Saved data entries
+ + + + + + +
Lemma speaker_exec (R : Set) (o : op R) g e σ r σ' ka na sa :
  speaker_may R sa o = Some g → exec_op Speaker e o σ = Some (r, σ') → books_inv ka na sa σ →
  ∃ sa', g r = Some sa' ∧ books_inv ka na sa' σ'.
Proof.
  intros Hg He (HR & HT & HS). pose proof HT as (HT1 & ms & HT2 & HT3 & HT4).
  destruct o; try (simpl in Hg; discriminate Hg).
  - (* OPutc *) injection He as <- <-.
    destruct (speaker_putc c σ tt sa g Hg HS) as (sa' & ? & ?). by exists sa'.
  - (* OFormat *) unfold exec_op in He.
    destruct (vsnprintf 256 fmt args) as [[txt n]|]; [injection He as <- <-|done].
    simpl in Hg. destruct sa; simplify_eq. destruct (formats fmt args); simplify_eq. by eexists.
  - (* ORead *) injection He as <- <-. simpl in Hg. destruct sa; simplify_eq. eexists. split; [done|].
    by case_bool_decide.
  - (* OReceive *) simpl in Hg. destruct sa; simplify_eq. unfold exec_op in He. rewrite HT2 in He.
    destruct ms as [|m [|]]; simpl in HT3; [done| |lia].
    change (abs_call 1 sizeof_time_msg CReceive (encode <$> [m]))
      with (RItem pdPASS (Some (encode m)), @nil (list Z)) in He.
    cbv beta iota in He. rewrite decode_encode in He. injection He as <- <-. cbn [fst snd].
    assert (Hv : valid_time m).
    { apply (handed_valid na σ m HT), sent_handed. rewrite HT4. apply elem_of_app. right.
      by left. }
    rewrite bool_decide_true by done. exists (SHave m). split; [done|].
    split; [done|]. split.
    + split; [done|]. exists []. split_and!; [done|simpl; lia|]. by rewrite app_nil_r.
    + exists (l_received (book σ)). done.
Qed.

(** Between turns the network task is idle. *)
Lemma net_turn_over ka na sa σ :
  na = NIdle ∨ na = NAsk 0 ∨ na = NOver → books_inv ka na sa σ → books_inv ka NIdle sa σ.
Proof.
  intros Hna ((H1 & H2 & H3 & H4 & H5) & (HT1 & HT2) & HS). split; [|split; [|done]].
  - split_and!; try done; destruct Hna as [->|[->| ->]]; simpl in *; lia.
  - split; [|done]. destruct Hna as [->|[->| ->]]; done.
Qed.

(** Every step keeps the invariant. *)
Lemma task_step_inv who e s s' : inv s → task_step who e s = Some s' → inv s'.
Proof.
  intros (ka & na & sa & Hk & Hn & Hs & HB) Hst. unfold task_step in Hst.
  destruct who; cbn [prog_of with_prog] in Hst.
  - destruct (key_p s) as [l|R o k]; simpl in Hk.
    + injection Hst as <-. destruct Hk as [-> ->]. exists KQuiet, na, sa.
      split; [apply key_loop_obeys|done].
    + apply bind_Some in Hst as ([r σ] & He & [= <-]).
      destruct (key_may R ka o) as [g|] eqn:Hg; [|done].
      destruct (key_exec R o g e _ r σ ka na sa Hg He HB) as (ka' & Hr & HB').
      exists ka', na, sa. specialize (Hk r). rewrite Hr in Hk. done.
  - destruct (net_p s) as [l|R o k]; simpl in Hn.
    + injection Hst as <-. destruct Hn as [[msg Hl] Ha]. exists ka, NIdle, sa.
      split; [done|]. split; [|split; [done|by apply (net_turn_over _ na)]].
      destruct Hl as [-> | ->]; [apply ntp_wait_obeys|apply ntp_loop_obeys].
    + apply bind_Some in Hst as ([r σ] & He & [= <-]).
      destruct (net_may R na o) as [g|] eqn:Hg; [|done].
      destruct (net_exec R o g e _ r σ ka na sa Hg He HB) as (na' & Hr & HB').
      exists ka, na', sa. specialize (Hn r). rewrite Hr in Hn. done.
  - destruct (speaker_p s) as [l|R o k]; simpl in Hs.
    + injection Hst as <-. destruct Hs as [-> ->]. exists ka, na, SIdle.
      split; [done|]. split; [done|]. split; [apply speech_loop_obeys|done].
    + apply bind_Some in Hst as ([r σ] & He & [= <-]).
      destruct (speaker_may R sa o) as [g|] eqn:Hg; [|done].
      destruct (speaker_exec R o g e _ r σ ka na sa Hg He HB) as (sa' & Hr & HB').
      exists ka, na, sa'. specialize (Hs r). rewrite Hr in Hs. done.
Qed.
+ + + + + + +
— Task prompt —
When the line with "intros Hg He" is reached in the data above, begin copying, and stop after the line with "simpl in Hg. destruct sa; simplify_eq. destruct"; copy each line exactly, both ends included.

— Solution for this exercise —
  intros Hg He (HR & HT & HS). pose proof HT as (HT1 & ms & HT2 & HT3 & HT4).
  destruct o; try (simpl in Hg; discriminate Hg).
  - (* OPutc *) injection He as <- <-.
    destruct (speaker_putc c σ tt sa g Hg HS) as (sa' & ? & ?). by exists sa'.
  - (* OFormat *) unfold exec_op in He.
    destruct (vsnprintf 256 fmt args) as [[txt n]|]; [injection He as <- <-|done].
    simpl in Hg. destruct sa; simplify_eq. destruct (formats fmt args); simplify_eq. by eexists.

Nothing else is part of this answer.